## PROBLEM TO WORK ON
Find the lines in the listing below that include the word "Fixpoint", and report how many there are, with nothing more.

## EXTRACTED ENTRIES

──────

(* ===== verification/ParseConf.v ===== *)
(** * common/parseconf.c: the configuration and protocol line parser

    [PCONF_CTX] is the struct of include/parseconf.h; each state function of the
    character-driven machine is one definition, [parse_char] dispatches on the
    state, and the three entry points ([pconf_line], [pconf_char],
    [pconf_file_next]) feed it.  [pconf_encode] is the escaping used by every
    writer of such lines.

    Memory: [wordbuf] is the accumulated word (its characters before the NUL),
    [wordptr] the offset of the write position in it and [wordbufsize] the
    allocation; [arglist] has one entry per allocated slot and [argsize] the
    size of its allocation.  Allocation does not fail in the model. *)

From S2P Require Import Prelude CStr.
From stdpp Require Import options.

Inductive pstate :=
| STATE_FINDWORDSTART
| STATE_FINDEOL
| STATE_QUOTECOLLECT
| STATE_QC_LITERAL
| STATE_COLLECT
| STATE_COLLECTLITERAL
| STATE_ENDOFLINE
| STATE_PARSEERR.

#[export] Instance pstate_eq_dec : EqDecision pstate.
Proof. solve_decision. Defined.

Definition PCONF_CTX_t_MAGIC : Z := 0x00726630.
Definition PCONF_ERR_LEN : nat := 256.
Definition PCONF_DEFAULT_ARG_LIMIT : nat := 32.
Definition PCONF_DEFAULT_WORDLEN_LIMIT : nat := 512.

(** [f] is the unread part of the stream, when a file is open. *)
Record PCONF_CTX := mkCtx {
  p_f : option bytes;
  p_state : pstate;
  p_ch : Z;
  p_arglist : list bytes;
  p_argsize : list nat;
  p_numargs : nat;
  p_maxargs : nat;
  p_wordbuf : bytes;
  p_wordptr : nat;
  p_wordbufsize : nat;
  p_linenum : Z;
  p_error : Z;
  p_errmsg : bytes;
  p_magic : Z;
  p_arg_limit : nat;
  p_wordlen_limit : nat
}.

(** Assignments to the fields. *)
Definition with_f (c : PCONF_CTX) f := mkCtx f (p_state c) (p_ch c) (p_arglist c) (p_argsize c)
  (p_numargs c) (p_maxargs c) (p_wordbuf c) (p_wordptr c) (p_wordbufsize c) (p_linenum c)
  (p_error c) (p_errmsg c) (p_magic c) (p_arg_limit c) (p_wordlen_limit c).
Definition with_state (c : PCONF_CTX) s := mkCtx (p_f c) s (p_ch c) (p_arglist c) (p_argsize c)
  (p_numargs c) (p_maxargs c) (p_wordbuf c) (p_wordptr c) (p_wordbufsize c) (p_linenum c)
  (p_error c) (p_errmsg c) (p_magic c) (p_arg_limit c) (p_wordlen_limit c).
Definition with_ch (c : PCONF_CTX) z := mkCtx (p_f c) (p_state c) z (p_arglist c) (p_argsize c)
  (p_numargs c) (p_maxargs c) (p_wordbuf c) (p_wordptr c) (p_wordbufsize c) (p_linenum c)
  (p_error c) (p_errmsg c) (p_magic c) (p_arg_limit c) (p_wordlen_limit c).
Definition with_args (c : PCONF_CTX) al sz n m := mkCtx (p_f c) (p_state c) (p_ch c) al sz
  n m (p_wordbuf c) (p_wordptr c) (p_wordbufsize c) (p_linenum c)
  (p_error c) (p_errmsg c) (p_magic c) (p_arg_limit c) (p_wordlen_limit c).
Definition with_word (c : PCONF_CTX) w p sz := mkCtx (p_f c) (p_state c) (p_ch c) (p_arglist c)
  (p_argsize c) (p_numargs c) (p_maxargs c) w p sz (p_linenum c)
  (p_error c) (p_errmsg c) (p_magic c) (p_arg_limit c) (p_wordlen_limit c).
Definition with_linenum (c : PCONF_CTX) l := mkCtx (p_f c) (p_state c) (p_ch c) (p_arglist c)
  (p_argsize c) (p_numargs c) (p_maxargs c) (p_wordbuf c) (p_wordptr c) (p_wordbufsize c) l
  (p_error c) (p_errmsg c) (p_magic c) (p_arg_limit c) (p_wordlen_limit c).
Definition with_err (c : PCONF_CTX) e msg := mkCtx (p_f c) (p_state c) (p_ch c) (p_arglist c)
  (p_argsize c) (p_numargs c) (p_maxargs c) (p_wordbuf c) (p_wordptr c) (p_wordbufsize c)
  (p_linenum c) e msg (p_magic c) (p_arg_limit c) (p_wordlen_limit c).
Definition with_magic (c : PCONF_CTX) m := mkCtx (p_f c) (p_state c) (p_ch c) (p_arglist c)
  (p_argsize c) (p_numargs c) (p_maxargs c) (p_wordbuf c) (p_wordptr c) (p_wordbufsize c)
  (p_linenum c) (p_error c) (p_errmsg c) m (p_arg_limit c) (p_wordlen_limit c).

(** The words of the line a caller sees: [arglist[0..numargs-1]]. *)
Definition args (c : PCONF_CTX) : list bytes := take (p_numargs c) (p_arglist c).

(** ** Committing words *)

Definition add_arg_word (c : PCONF_CTX) : PCONF_CTX :=
  let argpos := p_numargs c in
  let numargs := S (p_numargs c) in
  let '(arglist, argsize, maxargs) :=
    if (p_maxargs c <? numargs)%nat
    then (<[argpos := []]> (resize numargs [] (p_arglist c)),
          <[argpos := 0%nat]> (resize numargs 0%nat (p_argsize c)), numargs)
    else (p_arglist c, p_argsize c, p_maxargs c) in
  let wbuflen := length (p_wordbuf c) in
  let argsize :=
    if (default 0%nat (argsize !! argpos) <=? wbuflen)%nat
    then <[argpos := (wbuflen + 1)%nat]> argsize
    else argsize in
  with_args c (<[argpos := p_wordbuf c]> arglist) argsize numargs maxargs.

Definition addchar (c : PCONF_CTX) : PCONF_CTX :=
  let wbuflen := length (p_wordbuf c) in
  if (p_ch c <? 0x20) || (0x7f <? p_ch c) then c
  else if negb (p_wordlen_limit c =? 0)%nat && (p_wordlen_limit c <=? wbuflen)%nat then c
  else
    let '(wordptr, wordbufsize) :=
      if (p_wordbufsize c - 1 <=? wbuflen)%nat
      then (wbuflen, (p_wordbufsize c + 8)%nat)
      else (p_wordptr c, p_wordbufsize c) in
    with_word c (take wordptr (p_wordbuf c) ++ [chr (p_ch c)]) (S wordptr) wordbufsize.

(** [ctx->wordptr = ctx->wordbuf; *ctx->wordptr = 0] *)
Definition reset_word (c : PCONF_CTX) : PCONF_CTX := with_word c [] 0 (p_wordbufsize c).

Definition endofword (c : PCONF_CTX) : PCONF_CTX :=
  if negb (p_arg_limit c =? 0)%nat && (p_arg_limit c <=? p_numargs c)%nat
  then reset_word c
  else reset_word (add_arg_word c).

(** ** The state functions *)

Definition findwordstart (c : PCONF_CTX) : pstate * PCONF_CTX :=
  if p_ch c =? 10 then (STATE_ENDOFLINE, c)
  else if p_ch c =? 35 (* # *) then (STATE_FINDEOL, c)
  else if isspace (p_ch c) then (STATE_FINDWORDSTART, c)
  else if p_ch c =? 92 (* \ *) then (STATE_COLLECTLITERAL, c)
  else if p_ch c =? 34 (* double quote *) then (STATE_QUOTECOLLECT, c)
  else
    let c := addchar c in
    if p_ch c =? 61 (* = *) then (STATE_FINDWORDSTART, endofword c)
    else (STATE_COLLECT, c).

Definition findeol (c : PCONF_CTX) : pstate * PCONF_CTX :=
  if p_ch c =? 10 then (STATE_ENDOFLINE, c) else (STATE_FINDEOL, c).

Definition quotecollect (c : PCONF_CTX) : pstate * PCONF_CTX :=
  if p_ch c =? 34 then (STATE_FINDWORDSTART, endofword c)
  else if p_ch c =? 92 then (STATE_QC_LITERAL, c)
  else (STATE_QUOTECOLLECT, addchar c).

Definition qc_literal (c : PCONF_CTX) : pstate * PCONF_CTX :=
  if p_ch c =? 10 then (STATE_QUOTECOLLECT, c)
  else (STATE_QUOTECOLLECT, addchar c).

Definition collect (c : PCONF_CTX) : pstate * PCONF_CTX :=
  if p_ch c =? 35 then (STATE_FINDEOL, endofword c)
  else if p_ch c =? 10 then (STATE_ENDOFLINE, endofword c)
  else if isspace (p_ch c) then (STATE_FINDWORDSTART, endofword c)
  else if p_ch c =? 61 then (STATE_FINDWORDSTART, (findwordstart (endofword c)).2)
  else if p_ch c =? 92 then (STATE_COLLECTLITERAL, c)
  else (STATE_COLLECT, addchar c).

Definition collectliteral (c : PCONF_CTX) : pstate * PCONF_CTX :=
  if p_ch c =? 10 then (STATE_COLLECT, c) else (STATE_COLLECT, addchar c).

Definition parse_char (c : PCONF_CTX) : PCONF_CTX :=
  let upd (r : pstate * PCONF_CTX) := with_state r.2 r.1 in
  match p_state c with
  | STATE_FINDWORDSTART => upd (findwordstart c)
  | STATE_FINDEOL => upd (findeol c)
  | STATE_QUOTECOLLECT => upd (quotecollect c)
  | STATE_QC_LITERAL => upd (qc_literal c)
  | STATE_COLLECT => upd (collect c)
  | STATE_COLLECTLITERAL => upd (collectliteral c)
  | STATE_ENDOFLINE | STATE_PARSEERR => c
  end.

(** ** Entry points *)

Definition pconf_init : PCONF_CTX :=
  mkCtx None STATE_FINDWORDSTART 0 [] [] 0 0 [] 0 16 0 0 [] PCONF_CTX_t_MAGIC
    PCONF_DEFAULT_ARG_LIMIT PCONF_DEFAULT_WORDLEN_LIMIT.

(** the members set to NULL and 0; the freed word buffer is not looked at again *)
Definition free_storage (c : PCONF_CTX) : PCONF_CTX :=
  with_word (with_args c [] [] 0 0) [] 0 0.

Definition check_magic (c : PCONF_CTX) : Z * PCONF_CTX :=
  if negb (p_magic c =? PCONF_CTX_t_MAGIC)
  then (0, with_err c (p_error c) (snprintf_s PCONF_ERR_LEN ($"Invalid ctx buffer")))
  else (1, c).

(** [fopen] gives the contents of the file, or the error text. *)
Definition pconf_file_begin (fopen : bytes -> bytes + bytes) (c : PCONF_CTX) (fn : bytes)
    : Z * PCONF_CTX :=
  let '(ok, c) := check_magic c in
  if ok =? 0 then (0, c) else
  match fopen fn with
  | inl contents => (1, with_f c (Some contents))
  | inr err =>
      (0, with_err (with_f c None) (p_error c)
            (snprintf_s PCONF_ERR_LEN ($"Can't open " ++ fn ++ $": " ++ err)))
  end.

Definition pconf_parse_error (c : PCONF_CTX) : Z * PCONF_CTX :=
  let '(ok, c) := check_magic c in
  if ok =? 0 then (0, c)
  else if p_error c =? 1 then (1, with_err c 0 (p_errmsg c))
  else (0, c).

Definition pconf_finish (c : PCONF_CTX) : PCONF_CTX :=
  let '(ok, c) := check_magic c in
  if ok =? 0 then c else with_magic (free_storage c) 0.

(** Is the logical line over? *)
Definition line_over (s : pstate) : bool :=
  match s with STATE_PARSEERR | STATE_ENDOFLINE => true | _ => false end.

(** The read loop of [pconf_file_next]: [true] when it returned 1 from inside. *)
Fixpoint file_loop (c : PCONF_CTX) (stream : bytes) : bool * PCONF_CTX :=
  match stream with
  | [] => (false, with_ch (with_f c (Some [])) (-1))
  | x :: rest =>
      let c := parse_char (with_ch (with_f c (Some rest)) (code x)) in
      if line_over (p_state c) then (true, c) else file_loop c rest
  end.

(** [numargs = 0; state = STATE_FINDWORDSTART] *)
Definition start_over (c : PCONF_CTX) : PCONF_CTX :=
  with_state (with_args c (p_arglist c) (p_argsize c) 0 (p_maxargs c)) STATE_FINDWORDSTART.

Definition pconf_file_next (c : PCONF_CTX) : Z * PCONF_CTX :=
  let '(ok, c) := check_magic c in
  if ok =? 0 then (0, c) else
  let c := start_over (with_linenum c (p_linenum c + 1)) in
  let '(over, c) := file_loop c (default [] (p_f c)) in
  if over then (1, c)
  else if negb (p_numargs c =? 0)%nat
  then (1, if negb (p_wordptr c =? 0)%nat then endofword c else c)
  else (0, c).

(** The loop of [pconf_line]; a [char] is signed. *)
Fixpoint line_loop (c : PCONF_CTX) (line : bytes) : bool * PCONF_CTX :=
  match line with
  | [] => (false, c)
  | x :: rest =>
      let c := parse_char (with_ch c (schar x)) in
      if line_over (p_state c) then (true, c) else line_loop c rest
  end.

Definition pconf_line (c : PCONF_CTX) (line : bytes) : Z * PCONF_CTX :=
  let '(ok, c) := check_magic c in
  if ok =? 0 then (0, c) else
  let c := start_over (with_linenum c (p_linenum c + 1)) in
  let '(over, c) := line_loop c line in
  if over then (1, c)
  else (1, if negb (p_wordptr c =? 0)%nat then endofword c else c).

Definition pconf_char (c : PCONF_CTX) (ch : ascii) : Z * PCONF_CTX :=
  let '(ok, c) := check_magic c in
  if ok =? 0 then (-1, c) else
  let c := if line_over (p_state c) then start_over c else c in
  let c := parse_char (with_ch c (schar ch)) in
  match p_state c with
  | STATE_ENDOFLINE => (1, c)
  | STATE_PARSEERR => (-1, c)
  | _ => (0, c)
  end.

(** ** Encoding *)

Definition PCONF_ESCAPE : bytes := [chr 35; chr 92; chr 34].

(** The loop over [src]: the characters written so far to [dest]; [size_t]
    arithmetic on [maxlen - 1]. *)
Fixpoint encode_loop (src dest : bytes) (maxlen : Z) : bytes :=
  match src with
  | [] => dest
  | x :: src' =>
      if strchr PCONF_ESCAPE x then
        if wrap64 (maxlen - 1) <=? Z.of_nat (length dest) then dest
        else
          let dest := dest ++ [chr 92] in
          if maxlen <=? Z.of_nat (length dest) then dest
          else encode_loop src' (dest ++ [x]) maxlen
      else
        if maxlen <=? Z.of_nat (length dest) then dest
        else encode_loop src' (dest ++ [x]) maxlen
  end.

(** The whole destination array of [destsize] bytes after the call. *)
Definition pconf_encode_buf (src : bytes) (destsize : nat) : bytes :=
  if (destsize <? 1)%nat then []
  else
    let out := encode_loop src [] (Z.of_nat destsize - 1) in
    out ++ replicate (destsize - length out) NUL.

(** The C string the caller reads from the array. *)
Definition pconf_encode (src : bytes) (destsize : nat) : bytes :=
  default [] (cstring (pconf_encode_buf src destsize)).

Definition qt : bytes := [chr 34].
(** A word between double quotes, as the writers print it. *)
Definition quoted (s : bytes) : bytes := qt ++ s ++ qt.

Example line_ex :
  args (pconf_line pconf_init ($"this " ++ qt ++ $"is also" ++ qt ++ $" a\ li\\ne=x #c")).2
  = [$"this"; $"is also"; $"a li\ne"; $"="; $"x"].
Proof. reflexivity. Qed.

──────

## SOLUTION FOR THIS TASK
3